Items listed in a dataset:
::::::::

(** X13: the component never changes what its visibility getters read, and
    the getters memoise nothing.  Along every history the inputs and the
    platform are unchanged and the viewport stays the same node; over a
    history without a new layout of the viewport, [view], [showScrollbarX]
    and [showScrollbarY] answer what they answered before it; and right after
    a new layout, whatever the history before it, the getters answer on the
    new sizes. *)
Theorem run_keeps_getters (h : list (Z * Event)) (s : NgScrollbar) :
  configuration (run h s) = configuration s /\
  viewNode (run h s) = viewNode s /\
  (Forall (fun te => noLayout (snd te)) h ->
     view (run h s) = view s /\
     showScrollbarX (run h s) = showScrollbarX s /\
     showScrollbarY (run h s) = showScrollbarY s) /\
  (forall el sw sh cw ch t, view s = Ok (Some el) ->
     showScrollbarX (run (h ++ [(t, EvLayout sw sh cw ch)]) s) =
       Ok (if decide (shown s = always) then true else bool_decide (sw > cw)) /\
     showScrollbarY (run (h ++ [(t, EvLayout sw sh cw ch)]) s) =
       Ok (if decide (shown s = always) then true else bool_decide (sh > ch))).
Proof.
  pose proof (run_configuration h s) as Hc.
  pose proof (run_viewNode h s) as Hn.
  split; [done|]. split; [done|]. split.
  - intros Hh. pose proof (run_children h s Hh) as Hch.
    pose proof (view_children s _ Hch) as Hv. split; [done|].
    injection Hc as _ _ Hsh _ _ _ _.
    unfold showScrollbarX, showScrollbarY. by rewrite Hsh, Hv.
  - intros el sw sh cw ch t Hv. rewrite run_app. cbn [run step].
    assert (Hel : exists el', view (run h s) = Ok (Some el')).
    { unfold viewNode in Hn. rewrite Hv in Hn.
      destruct (view (run h s)) as [[el'|]|]; try done. by exists el'. }
    destruct Hel as [el' Hv'].
    assert (Hvl : view (onLayout sw sh cw ch (run h s)) =
                  Ok (Some (relaid sw sh cw ch el'))).
    { by rewrite view_onLayout, Hv'. }
    assert (Hsh : shown (onLayout sw sh cw ch (run h s)) = shown s).
    { pose proof (onLayout_configuration sw sh cw ch (run h s)) as Hcl.
      rewrite Hc in Hcl. by injection Hcl as _ _ Hsh _ _ _ _. }
    rewrite (showScrollbarX_eval _ _ Hvl), (showScrollbarY_eval _ _ Hvl), Hsh.
    done.
Qed.

Lemma run_keeps_getters_witness :
  showScrollbarY (run (startup ++ [(50, EvLayout 2000 2000 500 500)])
                    (with_inputs false true hover true None (mounted fitting))) =
    Ok true.
Proof.
  apply (proj2 (proj2 (proj2 (run_keeps_getters startup
           (with_inputs false true hover true None (mounted fitting)))))
           fitting 2000 2000 500 500 50 eq_refl).
Defined.

(** ** Cycles of [disable] and [enable] *)

(** X14: [enable()] after [disable()] does not leak: when the viewport
    element exists and content is observed, the observer held before is
    disconnected by [disable()] and [enable()] creates and holds a fresh one
    attached to the viewport; nothing else on the heap changes and [disabled]
    ends false. *)
Theorem disable_then_enable (now : Z) (s : NgScrollbar) (el : HTMLElement) (i : nat) :
  view s = Ok (Some el) ->
  observesContent s = true ->
  _observer s = Some i ->
  (i < length (observers s))%nat ->
  exists s',
    enable now (disable s) = Ok s' /\
    disabled s' = false /\
    _observer s' = Some (length (observers s)) /\
    observers s' = <[i := detached]> (observers s) ++ [attached el] /\
    observers s' !! i = Some detached /\
    (forall j, j <> i -> (j < length (observers s))%nat ->
       observers s' !! j = observers s !! j).
Proof.
  intros Hv Hoc Ho Hi.
  destruct (disable_frame s) as (Hch & Hr & _ & Hobs). rewrite Ho in Hobs.
  assert (Hv' : view (disable s) = Ok (Some el)) by (by rewrite (view_children s)).
  assert (Hoc' : observesContent (disable s) = true).
  { unfold observesContent in *. injection Hch as -> _.
    unfold disable. cbn. by destruct (_observer s). }
  rewrite (enable_eval now (disable s) el Hv'). cbv zeta. rewrite Hoc'.
  eexists. split; [reflexivity|]. cbn -[disable]. rewrite Hobs, length_insert.
  split; [done|]. split; [done|]. split; [done|]. split.
  - rewrite lookup_app_l by (by rewrite length_insert).
    by apply list_lookup_insert_eq.
  - intros j Hj Hlt. rewrite lookup_app_l by (by rewrite length_insert).
    by apply list_lookup_insert_ne.
Qed.

Lemma disable_then_enable_witness :
  exists s',
    enable 20 (disable (live overflowing)) = Ok s' /\
    observers s' = [detached; attached overflowing].
Proof.
  destruct (disable_then_enable 20 (live overflowing) overflowing 0)
    as (s' & H1 & _ & _ & H2 & _).
  - vm_compute; reflexivity.
  - vm_compute; reflexivity.
  - vm_compute; reflexivity.
  - vm_compute. lia.
  - exists s'. split; [exact H1 | exact H2].
Defined.

(** ** Resize events while disabled *)

(** X15: a window resize event that arrives while the component is
    disabled still arms the throttle of the resize stream although its
    [update()] does nothing; so after [enable()], a resize event within 200ms
    of the swallowed one is dropped and causes neither a pulse nor a
    re-check. *)
Theorem resize_while_disabled_arms_throttle (t : Z) (s : NgScrollbar) (th : Throttle) :
  resizeSubs s = [th] ->
  throttleOpen t th = true ->
  disabled s = true ->
  onWindowResize t s = set_resizeSubs [Some (t + THROTTLE_WINDOW)] s /\
  (forall el t1 t2, view s = Ok (Some el) -> t2 < t + THROTTLE_WINDOW ->
     exists s1,
       enable t1 (onWindowResize t s) = Ok s1 /\ disabled s1 = false /\
       onWindowResize t2 s1 = s1).
Proof.
  intros Hr Ho Hd.
  assert (Hres : onWindowResize t s = set_resizeSubs [Some (t + THROTTLE_WINDOW)] s).
  { by rewrite (onWindowResize_single t th s Hr), Ho, (update_disabled t s Hd). }
  split; [exact Hres|]. intros el t1 t2 Hv Ht2. rewrite Hres.
  assert (Hv' : view (set_resizeSubs [Some (t + THROTTLE_WINDOW)] s) = Ok (Some el))
    by exact Hv.
  destruct (enable t1 (set_resizeSubs [Some (t + THROTTLE_WINDOW)] s))
    as [s1|e] eqn:He.
  - exists s1. split; [done|].
    pose proof (enable_static _ _ _ He) as [[= _ Hrs] _].
    rewrite (enable_eval _ _ el Hv') in He. injection He as Hs1.
    split.
    + rewrite <- Hs1. cbv zeta.
      by destruct (observesContent (set_resizeSubs [Some (t + THROTTLE_WINDOW)] s)).
    + rewrite (onWindowResize_single t2 (Some (t + THROTTLE_WINDOW)) s1 Hrs).
      assert (Hc : throttleOpen t2 (Some (t + THROTTLE_WINDOW)) = false).
      { cbn. apply bool_decide_eq_false. lia. }
      by rewrite Hc.
  - by rewrite (enable_eval _ _ el Hv') in He.
Qed.

Lemma resize_while_disabled_arms_throttle_witness :
  onWindowResize 1000 (disable (live overflowing)) =
    set_resizeSubs [Some (1000 + THROTTLE_WINDOW)] (disable (live overflowing)).
Proof.
  apply (proj1 (resize_while_disabled_arms_throttle 1000
                  (disable (live overflowing)) None eq_refl eq_refl eq_refl)).
Defined.

(** ** The [disabled] input *)

(** X16: the [disabled] input setter.  Setting it to true always succeeds
    and leaves [disabled] true; setting it to false clears [disabled] when the
    viewport element exists, is ignored (the state is untouched, [disabled]
    may stay true) when the viewport has no native element, and faults when
    the viewport is unresolved. *)
Theorem setDisabled_applies (now : Z) (s : NgScrollbar) :
  (exists s', setDisabled now true s = Ok s' /\ disabled s' = true) /\
  (forall el, view s = Ok (Some el) ->
     exists s', setDisabled now false s = Ok s' /\ disabled s' = false) /\
  (view s = Ok None -> setDisabled now false s = Ok s) /\
  (forall e, view s = Throw e -> setDisabled now false s = Throw e).
Proof.
  split; [|split; [|split]].
  - exists (disable s). split; [done | apply disabled_disable].
  - intros el Hv. cbn -[enable]. rewrite (enable_eval now s el Hv). cbv zeta.
    eexists. split; [reflexivity|]. by destruct (observesContent s).
  - intros Hv. cbn -[enable]. by apply enable_null_element.
  - intros e Hv. cbn -[enable]. by apply enable_unresolved.
Qed.
(** * nOS v0.1: counting semaphores (sem.c) and event flags (flag.c)

    A shallow embedding of the two source files of the kernel's
    synchronization layer, followed by the properties of its specification.

    Every public function runs its body between [nOS_CriticalEnter] and
    [nOS_CriticalLeave]; the embedding is sequential and takes one call as
    one step over the kernel globals and the object the call points at. *)

From Stdlib Require Import ZArith List Bool Lia Permutation.
Import ListNotations.
Local Open Scope Z_scope.

(** ** What nOS.h and nOSConfig.h provide

    Neither header is part of the sources. The configuration switch and
    the constants the two files use are parameters of the development. *)

Class nOS_h : Type := {
  (** [#if NOS_SAFE > 0] guards every null-pointer check. *)
  NOS_SAFE : Z;
  (** Option bits of [nOS_FlagWait]. *)
  NOS_FLAG_WAIT : Z;
  NOS_FLAG_WAIT_ALL : Z;
  NOS_FLAG_CLEAR_ON_EXIT : Z;
  (** Thread states. *)
  NOS_READY : Z;
  NOS_TAKING_SEM : Z;
  NOS_WAITING_FLAG : Z;
  (** Width of [unsigned int] on the target. *)
  UINT_BITS : Z
}.

(** Modelled from the spec: the status codes of nOS.h, one constructor per
    macro name the two files return or document; distinct names stand for
    distinct values. *)
Inductive nOS_Error : Type :=
| NOS_OK
| NOS_E_NULL
| NOS_E_INV_VAL
| NOS_E_LOCKED
| NOS_E_ISR
| NOS_E_IDLE
| NOS_E_TIMEOUT
| NOS_E_OVERFLOW
| NOS_E_AGAIN
| NOS_E_FULL.

Definition nOS_Error_eqb (a b : nOS_Error) : bool :=
  match a, b with
  | NOS_OK, NOS_OK | NOS_E_NULL, NOS_E_NULL | NOS_E_INV_VAL, NOS_E_INV_VAL
  | NOS_E_LOCKED, NOS_E_LOCKED | NOS_E_ISR, NOS_E_ISR | NOS_E_IDLE, NOS_E_IDLE
  | NOS_E_TIMEOUT, NOS_E_TIMEOUT | NOS_E_OVERFLOW, NOS_E_OVERFLOW
  | NOS_E_AGAIN, NOS_E_AGAIN | NOS_E_FULL, NOS_E_FULL => true
  | _, _ => false
  end.

(** Modelled from the spec: [NOS_FLAG_NONE] of nOS.h, the empty bitmask
    (an unsatisfied wait has r = 0). *)
Definition NOS_FLAG_NONE : Z := 0.

(** ** Machine integers *)

Definition UINT16_MOD : Z := 65536.

Definition uint16 (x : Z) : Prop := 0 <= x < UINT16_MOD.

(** [x++] and [x--] on a [uint16_t]. *)
Definition incr16 (x : Z) : Z := (x + 1) mod UINT16_MOD.
Definition decr16 (x : Z) : Z := (x - 1) mod UINT16_MOD.

(** [~x] on an [unsigned int] of [bits] bits. *)
Definition uint_not (bits x : Z) : Z := Z.lnot x mod 2 ^ bits.

Definition uint (bits x : Z) : Prop := 0 <= x < 2 ^ bits.

(** ** Data *)

(** [nOS_FlagContext]: what a thread blocked in [nOS_FlagWait] publishes.
    [rflags] is a pointer to the local [r] of the blocked call; the field
    holds the content of that cell. *)
Record nOS_FlagContext : Type := {
  ctx_flags : Z;
  ctx_opt : Z;
  ctx_rflags : Z
}.

(** The fields of [nOS_Thread] the two files touch. [context] points at
    the [nOS_FlagContext] on the stack of the blocked call; the field holds
    that record. A thread pointer is the address of its control block. *)
Record nOS_Thread : Type := {
  prio : Z;
  state : Z;
  timeout : Z;
  context : nOS_FlagContext
}.

Record nOS_Event : Type := {
  waitingList : list nat
}.

Record nOS_Sem : Type := {
  sem_e : nOS_Event;
  count : Z;
  max : Z
}.
(** *** [arraycontains] *)

Lemma arraycontains_fits (deflen : nat) fill (cmd_list : list byte) cmd :
  nul_free cmd_list -> (length cmd_list < deflen)%nat ->
  arraycontains deflen fill (Some cmd_list) (Some cmd)
    = Ret (has_entry (split_on x01 cmd_list) cmd).
Proof.
  intros Hfree Hlen. unfold arraycontains, strcpy_s. rewrite repeat_length.
  destruct (Nat.ltb_spec (length cmd_list) deflen); [|lia].
  cbn [rbind]. destruct (Nat.leb_spec deflen (length cmd_list)); [lia|].
  set (tail := match fill with
               | None => drop (S (length cmd_list)) (repeat NUL deflen)
               | Some c => repeat c (length (drop (S (length cmd_list)) (repeat NUL deflen)))
               end).
  pose proof (clear_separators_spec cmd_list [] (NUL :: tail)) as Hclear.
  cbn [app length] in Hclear. cbv zeta. rewrite Hclear. cbn [rbind].
  rewrite <- join_nul_split.
  pose proof (split_on_nul_free _ Hfree) as Hes.
  assert (Hsize : length (join_nul (split_on x01 cmd_list)) = length cmd_list)
    by now rewrite join_nul_split, length_map.
  destruct (split_on_cons x01 cmd_list) as (e & es & Hsplit).
  rewrite Hsplit in *. inversion Hes as [|? ? He Hes']; subst.
  cbn [join_nul] in *. rewrite length_app in Hsize.
  destruct (entries_start_with_NUL es tail) as (rest & Hrest).
  assert (Hfirst : c_str ((e ++ flat_map (cons NUL) es) ++ NUL :: tail) = e).
  { rewrite <- app_assoc, Hrest. now apply c_str_app. }
  unfold strlen_at. rewrite drop_0, Hfirst.
  cbn [has_entry existsb]. destruct (_stricmp e cmd =? 0); [reflexivity|].
  cbn [orb]. fold (has_entry es cmd).
  rewrite <- Hsize, <- app_assoc.
  apply scan_entries_spec; [assumption|].
  pose proof (flat_map_cons_length es). lia.
Qed.

Lemma arraycontains_too_long (deflen : nat) fill (cmd_list : list byte) cmd :
  (deflen <= length cmd_list)%nat ->
  arraycontains deflen fill (Some cmd_list) (Some cmd) = InvalidParameter.
Proof.
  intros Hlen. unfold arraycontains, strcpy_s. rewrite repeat_length.
  now destruct (Nat.ltb_spec (length cmd_list) deflen); [lia|].
Qed.

Lemma arraycontains_by_entries (deflen : nat) fill (cmd_list : list byte) cmd :
  nul_free cmd_list ->
  arraycontains deflen fill (Some cmd_list) (Some cmd)
    = if (length cmd_list <? deflen)%nat
      then Ret (has_entry (split_on x01 cmd_list) cmd)
      else InvalidParameter.
Proof.
  intros Hfree. destruct (Nat.ltb_spec (length cmd_list) deflen).
  - now apply arraycontains_fits.
  - now apply arraycontains_too_long.
Qed.

(** X3: for a list of less than [deflen] characters, [arraycontains]
    answers whether [cmd] equals, case ignored, one of the entries that the
    separators ['\1'] cut [cmd_list] into (empty entries included); it does
    so whatever the runtime leaves behind the copied string.  A list of
    [deflen] characters or more ends in the invalid-parameter handler of
    [strcpy_s], before the length test is reached. *)
Theorem arraycontains_entries (deflen : nat) fill (cmd_list : list byte) cmd :
  nul_free cmd_list ->
  arraycontains deflen fill (Some cmd_list) (Some cmd)
    = if (length cmd_list <? deflen)%nat
      then Ret (has_entry (split_on x01 cmd_list) cmd)
      else InvalidParameter.
Proof.
  intros Hfree. destruct (Nat.ltb_spec (length cmd_list) deflen) as [Hfits|Hlong].
  - exact (arraycontains_fits deflen fill cmd_list cmd Hfree Hfits).
  - exact (arraycontains_too_long deflen fill cmd_list cmd Hlong).
Qed.

Lemma toupper_separator c : Byte.eqb (toupper c) x01 = Byte.eqb c x01.
Proof. destruct c; reflexivity. Qed.
(** * Cart handlers of the e-commerce backend: a shallow embedding

    The development follows [package handlers] (cart handlers) and
    [package models] of the repository.  The handlers are Go functions over a
    [*gin.Context] that call the package-level functions of [repository], the
    global Redis client [config.RDB] and the response helpers of [utils].

    - Go values keep their shape: a pointer result is an [option], an [error]
      result is an [option error], a multiple return is a pair, an [int] is a
      [Z] wrapped to 64 bits.
    - A handler is a state transformer over the backend world, the responses
      written to the gin context and the log of calls that left the handler;
      [return] and a nil-pointer panic stop it.
    - The functions of [repository] and the Redis client are not part of the
      handlers' package: the handlers are written against the interface
      [Backend], and [MemStore] gives an in-memory instance of it. *)

From Stdlib Require Import ZArith NArith Ascii String List Bool Lia.
From stdpp Require Import base option list strings gmap pretty.

Local Open Scope string_scope.
Local Open Scope Z_scope.

(** ** Go's [int] (64 bits on the platforms the server targets) *)

Module goint.

Definition min_int : Z := - 2 ^ 63.
Definition max_int : Z := 2 ^ 63 - 1.

Definition in_range (z : Z) : Prop := min_int <= z <= max_int.

Definition in_rangeb (z : Z) : bool := (min_int <=? z) && (z <=? max_int).

(** Two's complement wrap-around of a mathematical result. *)
Definition wrap (z : Z) : Z := (z + 2 ^ 63) mod 2 ^ 64 - 2 ^ 63.

(** [a + b] on [int]. *)
Definition add (a b : Z) : Z := wrap (a + b).

End goint.

(** ** [net/http] status codes used by the handlers *)

Module http.
Definition StatusOK : Z := 200.
Definition StatusCreated : Z := 201.
Definition StatusBadRequest : Z := 400.
Definition StatusUnauthorized : Z := 401.
Definition StatusInternalServerError : Z := 500.
End http.

(** ** [time] durations, in nanoseconds *)

Module time.
Definition Hour : Z := 3600 * 1000000000.
End time.

(** ** Errors

    The three kinds of [error] values the handlers tell apart:
    [gorm.ErrRecordNotFound], [redis.Nil], and any other error. *)

Inductive error : Type :=
| gorm_ErrRecordNotFound
| redis_Nil
| errors_New (msg : string).

#[global] Instance error_eq_dec : EqDecision error.
Proof. solve_decision. Defined.

Module errors.
(** [errors.Is(err, target)] on the flat errors above. *)
Definition Is (err : option error) (target : error) : bool :=
  match err with
  | Some e => bool_decide (e = target)
  | None => false
  end.
End errors.

(** [x != nil] and [x == nil] for pointers and errors. *)
Definition not_nil {A : Type} (x : option A) : bool :=
  match x with Some _ => true | None => false end.

Definition is_nil {A : Type} (x : option A) : bool := negb (not_nil x).

(** ** [uuid.UUID]

    A UUID is identified with its canonical text, which is what [String()]
    returns. *)

Record UUID : Type := mkUUID { uuid_String : string }.

#[global] Instance UUID_eq_dec : EqDecision UUID.
Proof. solve_decision. Defined.

Module uuid.
Definition Nil : UUID := mkUUID "00000000-0000-0000-0000-000000000000".
End uuid.

(** ** [package models] *)

Module models.

(** [models.Cart]; the timestamps [AddedAt] and [UpdatedAt] and the preloaded
    associations are not read by any handler and are left out;
    [DeletedAt] is the soft-delete marker (a nullable time). *)
Record Cart : Type := mkCart {
  Cart_ID : UUID;
  Cart_UserID : UUID;
  Cart_DeletedAt : option Z
}.

(** [models.CartItems], with the same omissions. *)
Record CartItems : Type := mkCartItems {
  ID : UUID;
  CartID : UUID;
  ProductID : UUID;
  Quantity : Z;
  DeletedAt : option Z
}.

(** [models.Product]: the handlers read [NumberOfStock] only. *)
Record Product : Type := mkProduct {
  Product_ID : UUID;
  NumberOfStock : Z
}.

#[global] Instance Cart_eq_dec : EqDecision Cart.
Proof. solve_decision. Defined.
(** C7. For a connection whose equation sets have an equation for each of
    their names, the ['equations'] of the record of [collect_Synapses] has a
    key for every name of the static set and for every name of the
    event-driven set, when there is one, and no other key; under a name of
    the event-driven set it holds the entry collected from that set, also
    when the static set defines the name, and under any other name the entry
    collected from the static set. *)
Theorem collect_Synapses_equations (order_of : SetOrder)
    (synapses : Synapses.t) :
  Equations_wf (Synapses.equations synapses) = true →
  (∀ event_driven, Synapses.event_driven synapses = Some event_driven →
                   Equations_wf event_driven = true) →
  ∃ synapse_dict merged static event_driven_dict,
    collect_Synapses order_of synapses = Ok synapse_dict
    ∧ synapse_dict !! "equations" = Some (VDict merged)
    ∧ collect_Equations order_of (Synapses.equations synapses) = Ok static
    ∧ match Synapses.event_driven synapses with
      | Some event_driven =>
          collect_Equations order_of event_driven = Ok event_driven_dict
      | None => event_driven_dict = ∅
      end
    ∧ dom merged =
      Equations_names (Synapses.equations synapses)
      ∪ from_option Equations_names ∅ (Synapses.event_driven synapses)
    ∧ (∀ name, is_Some (event_driven_dict !! name) →
               merged !! name = event_driven_dict !! name)
    ∧ (∀ name, event_driven_dict !! name = None →
               merged !! name = static !! name).
Proof.
  intros Hwf Hwf_ev.
  destruct (collect_Equations_is_Ok order_of _ Hwf) as [static Hstatic].
  destruct (collect_Synapses_merged order_of synapses static Hstatic)
    as (synapse_dict & Hd & Hmerged).
  { intros event_driven Hev. by apply collect_Equations_is_Ok, Hwf_ev. }
  pose proof (collect_Equations_dom _ _ _ Hstatic) as Hdom.
  destruct (Synapses.event_driven synapses) as [event_driven|] eqn:Hevd.
  - destruct (collect_Equations_is_Ok order_of _ (Hwf_ev _ eq_refl))
      as [ed Hed].
    rewrite Hed in Hmerged.
    exists synapse_dict, (update static ed), static, ed.
    split_and!; [done..| | |].
    + unfold update. rewrite dom_union_L, Hdom.
      rewrite (collect_Equations_dom _ _ _ Hed). simpl. apply (comm_L (∪)).
    + intros name [v Hv]. by rewrite update_lookup, Hv.
    + intros name Hnone. by rewrite update_lookup, Hnone.
  - exists synapse_dict, static, static, ∅.
    split_and!; [done..| | |].
    + simpl. by rewrite Hdom, (right_id_L ∅ (∪)).
    + intros name [v Hv]. by rewrite lookup_empty in Hv.
    + done.
Qed.

(** ** The refractory period and the order of the events *)

(** C1. For the group with the events ["spike"] and ["custom"], in this
    order, and a refractory period of 2 ms, [collect_Events] returns a
    mapping in which no sub-record has a refractory field, the one of
    ["spike"] included: the refractory period of a group that defines the
    spike event is not attached.  With the same events in the order
    ["custom"], ["spike"] it is attached to the sub-record of ["spike"]. *)
Theorem collect_Events_refractory_depends_on_order :
  truthy (NeuronGroup._refractory Examples.group_spike_first) = true
  ∧ "spike" ∈ keys (NeuronGroup.thresholder Examples.group_spike_first)
  ∧ collect_Events Examples.get_identifiers Examples.group_spike_first =
    Ok ({[ "spike" :=
             VDict {[ "threshold" :=
                        event_code_record "v > 1" Examples.spike_thresholder ]};
           "custom" :=
             VDict {[ "threshold" :=
                        event_code_record "v > 2" Examples.custom_thresholder ]} ]},
        {[ "v" ]})
  ∧ (∀ event_dict ids e sub,
       collect_Events Examples.get_identifiers Examples.group_spike_first
       = Ok (event_dict, ids) →
       event_dict !! e = Some sub → ¬ has_refractory sub)
  ∧ collect_Events Examples.get_identifiers Examples.group_spike_last =
    Ok ({[ "spike" :=
             VDict {[ "threshold" :=
                        event_code_record "v > 1" Examples.spike_thresholder;
                      "reset" :=
                        event_code_record "v = 0" Examples.spike_resetter;
                      "refractory" := VQuantity (Examples.ms 2) ]};
           "custom" :=
             VDict {[ "threshold" :=
                        event_code_record "v > 2" Examples.custom_thresholder ]} ]},
        {[ "v" ]}).
Proof.
  split_and!.
  - reflexivity.
  - simpl. left.
  - vm_compute. reflexivity.
  - intros event_dict ids e sub Hd Hsub Hrefr.
    destruct (collect_Events_refractory _ _ _ _ _ _ Hd Hsub Hrefr)
      as (_ & Hlast & _). discriminate Hlast.
  - vm_compute. reflexivity.
Qed.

::::::::

## [WORK ITEM]
Copy every line from the entries that contains the word "Hfirst".

## [ANSWER]
  assert (Hfirst : c_str ((e ++ flat_map (cons NUL) es) ++ NUL :: tail) = e).
  unfold strlen_at. rewrite drop_0, Hfirst.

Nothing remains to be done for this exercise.